Isolation and characterization of Df(3L)BSC800
Stacey Christensen, Kim Cook and Kevin Cook
Bloomington Stock Center
Indiana University
Df(3L)BSC800 was isolated as a FLP recombinase-induced recombination event involving P{XP}d04894 and PBac{WH}f02014. The deletion was isolated as a chromosome carrying two copies of the miniwhite marker in progeny of w1118; P{hs-hid}3, Dr1/TM6C, Sb1 cu1 females crossed to P{hsFLP}1, y1 w1118; P{XP}d04894/PBac{WH}f02014 males. The males were heat shocked as larvae as described in Parks et al., Nature Genetics 36: 288-292, 2004 (FBrf0175003).
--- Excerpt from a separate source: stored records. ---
(** X16. The live cluster [runProbes] builds mirrors the configured hosts:
    as many live hosts, the live host at an index points at the
    configuration at that index, so the host names come in the configured
    order; the addresses are distinct and in range, and no host is marked or
    has a pod flag. *)
Theorem newLiveCluster_mirrors (hosts : list HostConfig)
    (c : option Client) (j : list Event) :
  length (newLiveCluster hosts) = length hosts
  /\ (forall i, (i < length hosts)%nat ->
                newLiveCluster hosts !! i = Some (newHost i))
  /\ hostnames hosts (newLiveCluster hosts) = Hostname <$> hosts
  /\ wellFormed (mkState hosts (newLiveCluster hosts) c j) = true
  /\ Forall unmarked (newLiveCluster hosts).
Proof.
  split; [| split; [| split; [| split]]].
  - unfold newLiveCluster. rewrite length_fmap, length_seq. reflexivity.
  - intros i Hi. unfold newLiveCluster.
    rewrite list_lookup_fmap, lookup_seq_lt by exact Hi. reflexivity.
  - unfold hostnames, newLiveCluster. rewrite <- list_fmap_compose.
    transitivity (Hostname <$> ((fun i => hosts !!! i)
                                  <$> seq 0 (length hosts))).
    + rewrite <- list_fmap_compose. reflexivity.
    + rewrite lookup_total_seq_fmap. reflexivity.
  - apply newLiveCluster_wellFormed.
  - apply newLiveCluster_unmarked.
Qed.

(** An investigation changes the live hosts only. *)
Lemma investigateHost_rest (s : @State Client) (node : HostConfig)
    (conn : Connection) :
  DynamicClient (investigateHost F L s node conn).1.2 = DynamicClient s
  /\ journal (investigateHost F L s node conn).1.2 = journal s.
Proof.
  destruct (findHost (Hosts s) (Hostname node) (ControlPlane s) 0)
    as [[idx h] |] eqn:Hfind.
  - rewrite (investigateHost_run s node conn idx h Hfind). cbv zeta.
    repeat match goal with
           | |- context [match ?x with Some _ => _ | None => _ end] =>
               destruct x
           end; split; reflexivity.
  - unfold investigateHost. rewrite Hfind. split; reflexivity.
Qed.

(** What every state reached by investigations of hosts keeps of the live
    cluster [runProbes] builds. *)
Lemma probed_invariant (hosts : list HostConfig) (c : option Client)
    (j : list Event) (s : @State Client) :
  probed F L (mkState hosts (newLiveCluster hosts) c j) s ->
  Hosts s = hosts /\ DynamicClient s = c /\ journal s = j
  /\ Config <$> ControlPlane s = seq 0 (length hosts)
  /\ Forall unmarked (ControlPlane s).
Proof.
  induction 1 as [| s' node conn _ IH].
  - cbn. repeat split.
    + unfold newLiveCluster. rewrite <- list_fmap_compose.
      rewrite (list_fmap_ext _ id (seq 0 (length hosts))) by reflexivity.
      apply list_fmap_id.
    + apply newLiveCluster_unmarked.
  - destruct IH as (Hm & Hc & Hj & Hcfg & Hun).
    destruct (investigateHost_preserves F L s' node conn) as [Hmem Hcp].
    destruct (investigateHost_rest s' node conn) as [Hc' Hj'].
    rewrite Hmem, Hc', Hj'. repeat split; try assumption.
    + rewrite (sameClusterFields_configs _ _ Hcp). exact Hcfg.
    + apply investigateHost_unmarked, Hun.
Qed.

(** X17. Investigating hosts, any number of times and in any order, keeps
    the live cluster [runProbes] builds in shape: the store, the client and
    the journal are untouched, the live host at an index still points at
    the configuration at that index, and no host is marked or has a pod
    flag.  So every configured host is found by the search of
    [investigateHost], and when the configured host names are distinct it
    is found at its own index. *)
Theorem probed_cluster_keeps_shape (hosts : list HostConfig)
    (c : option Client) (j : list Event) (s : @State Client) :
  probed F L (mkState hosts (newLiveCluster hosts) c j) s ->
  (Hosts s = hosts /\ DynamicClient s = c /\ journal s = j)
  /\ Config <$> ControlPlane s = seq 0 (length hosts)
  /\ wellFormed s = true
  /\ Forall unmarked (ControlPlane s)
  /\ (forall node, node ∈ hosts ->
        findHost (Hosts s) (Hostname node) (ControlPlane s) 0 <> None)
  /\ (NoDup (Hostname <$> hosts) ->
      forall i node, hosts !! i = Some node ->
        exists h, findHost (Hosts s) (Hostname node) (ControlPlane s) 0
                  = Some (i, h)
                  /\ Config h = i).
Proof.
  intros Hp. destruct (probed_invariant hosts c j s Hp)
    as (Hm & Hc & Hj & Hcfg & Hun).
  assert (Hat : forall i h, ControlPlane s !! i = Some h -> Config h = i).
  { intros i h Hi.
    assert (H : (Config <$> ControlPlane s) !! i = Some (Config h))
      by (rewrite list_lookup_fmap, Hi; reflexivity).
    rewrite Hcfg in H. apply lookup_seq in H as [H _]. cbn in H. exact H. }
  assert (Hlen : length (ControlPlane s) = length hosts).
  { rewrite <- (length_fmap Config), Hcfg. apply length_seq. }
  assert (Hfound : forall i node, hosts !! i = Some node ->
            exists h, ControlPlane s !! i = Some h
                      /\ Hostname (deref (Hosts s) (Config h)) = Hostname node).
  { intros i node Hi.
    destruct (ControlPlane s !! i) as [h |] eqn:Hh.
    - exists h. split; [reflexivity |]. rewrite (Hat i h Hh), Hm.
      unfold deref. rewrite (list_lookup_total_correct hosts i node Hi).
      reflexivity.
    - apply lookup_ge_None in Hh. apply lookup_lt_Some in Hi. lia. }
  split; [auto |]. split; [exact Hcfg |]. split; [| split; [exact Hun |]].
  - unfold wellFormed. rewrite Hcfg, Hm. apply andb_true_iff. split.
    + apply bool_decide_eq_true, NoDup_seq.
    + apply forallb_forall. intros h Hh. apply list_elem_of_In in Hh.
      apply list_elem_of_lookup in Hh as [i Hi]. rewrite (Hat i h Hi).
      apply Nat.ltb_lt. apply lookup_lt_Some in Hi. lia.
  - split.
    + intros node Hnode Hnone.
      apply list_elem_of_lookup in Hnode as [i Hi].
      destruct (Hfound i node Hi) as (h & Hh & Hname).
      pose proof (findHost_spec (Hosts s) (Hostname node) (ControlPlane s) 0)
        as Hs.
      rewrite Hnone in Hs.
      apply (Hs h); [eapply list_elem_of_lookup_2, Hh | exact Hname].
    + intros Hnd i node Hi.
      destruct (Hfound i node Hi) as (h & Hh & Hname).
      pose proof (findHost_spec (Hosts s) (Hostname node) (ControlPlane s) 0)
        as Hs.
      destruct (findHost _ _ _ 0) as [[i' h'] |].
      * destruct Hs as (k & -> & Hk & Hname' & _). cbn [Nat.add].
        assert (Hik : k = i).
        { eapply (NoDup_lookup (Hostname <$> hosts) k i (Hostname node));
            [exact Hnd | |]; rewrite list_lookup_fmap.
          - pose proof (Hat k h' Hk) as Hc'.
            rewrite Hc', Hm in Hname'. unfold deref in Hname'.
            destruct (hosts !! k) as [x |] eqn:Hx.
            + rewrite (list_lookup_total_correct hosts k x Hx) in Hname'.
              cbn. congruence.
            + apply lookup_ge_None in Hx. apply lookup_lt_Some in Hk. lia.
          - rewrite Hi. reflexivity. }
        subst k. exists h'. split; [reflexivity |]. apply (Hat i h' Hk).
      * exfalso.
        apply (Hs h); [eapply list_elem_of_lookup_2, Hh | exact Hname].
Qed.

End HostInvestigation.

(* ===================================================================== *)
(** ** More on the reconciliation *)

Lemma land_lor_absorb (a f : Z) : Z.land a (Z.lor a f) = a.
Proof.
  apply Z.bits_inj'. intros n Hn. rewrite Z.land_spec, Z.lor_spec.
  destruct (Z.testbit a n), (Z.testbit f n); reflexivity.
Qed.

Lemma grows_refl (h : Host) : grows h h.
Proof. unfold grows. rewrite !Z.land_diag. auto 10. Qed.

Lemma grows_trans (a b c : Host) : grows a b -> grows b c -> grows a c.
Proof.
  unfold grows. intros (A1 & A2 & A3 & A4 & A5 & A6) (B1 & B2 & B3 & B4 & B5 & B6).
  repeat split; try congruence.
  - rewrite <- A4 at 1. rewrite <- Z.land_assoc, B4. exact A4.
  - rewrite <- A5 at 1. rewrite <- Z.land_assoc, B5. exact A5.
  - auto.
Qed.

Lemma grows_orAPIServer (f : Z) (h : Host) : grows h (orAPIServer f h).
Proof.
  unfold grows. cbn. rewrite land_lor_absorb, Z.land_diag. auto 10.
Qed.

Lemma grows_orEtcd (f : Z) (h : Host) : grows h (orEtcd f h).
Proof.
  unfold grows. cbn. rewrite land_lor_absorb, Z.land_diag. auto 10.
Qed.

Lemma grows_markInCluster (h : Host) : grows h (markInCluster h).
Proof. unfold grows. cbn. rewrite !Z.land_diag. auto 10. Qed.

Lemma Forall2_fmap_self {A : Type} (R : A -> A -> Prop) (f : A -> A)
    (l : list A) :
  (forall x, R x (f x)) -> Forall2 R l (f <$> l).
Proof. intros H. induction l; cbn; constructor; auto. Qed.
(** [calculateInvoiceTotals(items, taxRate = 0)]; [None] is an omitted
    tax rate. *)
Definition calculateInvoiceTotals (items : list InvoiceItem)
    (taxRate : option float) : Totals :=
  let taxRate := match taxRate with Some r => r | None => 0%float end in
  let subtotal :=
    fold_left (fun sum item => (sum + JS.or_else (total item) 0)%float)
              items 0%float in
  let tax := (subtotal * (taxRate / 100))%float in
  let totalAmount := (subtotal + tax)%float in
  {| subtotal := subtotal; tax := tax; totalAmount := totalAmount |}.

(** [`INV-${n.toString().padStart(4, "0")}`] *)
Definition format_number (n : float) : string :=
  "INV-" ++ JS.padStart0 (JS.toString n) 4.

(** The stored counter [settings?.nextInvoiceNumber] of the first settings
    document, when it is truthy. *)
Definition stored_counter (settingsSnapshot : list SettingsData) : option float :=
  match settingsSnapshot with
  | settingsDoc :: _ =>
      match nextInvoiceNumber settingsDoc with
      | Some n => if JS.truthy n then Some n else None
      | None => None
      end
  | [] => None
  end.

(** The body of the [try] block of [getNextInvoiceNumber]. *)
Definition getNextInvoiceNumber_try (db : Db) : result string :=
  settingsSnapshot <- getDocs_settings db ;;
  match stored_counter settingsSnapshot with
  | Some n => Ok (format_number n)
  | None =>
      invoicesSnapshot <- getDocs_last_invoice db ;;
      match invoicesSnapshot with
      | lastInvoice :: _ =>
          let lastInvoiceNumber := invoiceNumber lastInvoice in
          if (JS.truthy_str lastInvoiceNumber
              && JS.startsWith lastInvoiceNumber "INV-")%bool then
            let numberPart := JS.parseInt (JS.replace lastInvoiceNumber "INV-" "") in
            if negb (PrimFloat.is_nan numberPart)
            then Ok (format_number (numberPart + 1)%float)
            else Ok "INV-0001"
          else Ok "INV-0001"
      | [] => Ok "INV-0001"
      end
  end.

Definition getNextInvoiceNumber (db : Db) : string :=
  match getNextInvoiceNumber_try db with
  | Ok number => number
  | Throw _ => "INV-0001"
  end.

End Helpers.

(* ================================================================= *)
(** ** The invoice pages ([NewInvoicePage], [EditInvoicePage]) *)

Module Pages.
Import Helpers.

(** The first step of the totals effect:
    [watchedItems.map((item) => ({ ...item, total: item.quantity * item.price }))] *)
Definition updateItem (item : InvoiceItem) : InvoiceItem :=
  {| id := id item;
     description := description item;
     quantity := quantity item;
     price := price item;
     total := (quantity item * price item)%float |}.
This cross and crosses in preceding and succeeding generations maintained the original genetic background of the Exelixis insertion stocks (Thibault et al., Nature Genetics 36: 283-287, 2004; FBrf0175002). The recombination event generated the genetic element P+PBac{XP3.WH3}BSC800 from the segment of P{XP}d04894 to the left of its FRT site and the segment of PBac{WH}f02014 to the right of its FRT site. The breakpoints of Df(3L)BSC800 predicted from the Release 5 genomic coordinates of the transposable element insertion sites are 3L:1628101 ;1647451 and the cytological breakpoints predicted from these coordinates are 62A9; 62A9. Df(3L)BSC800 failed to complement BgbKG03779 and n-sybd02894.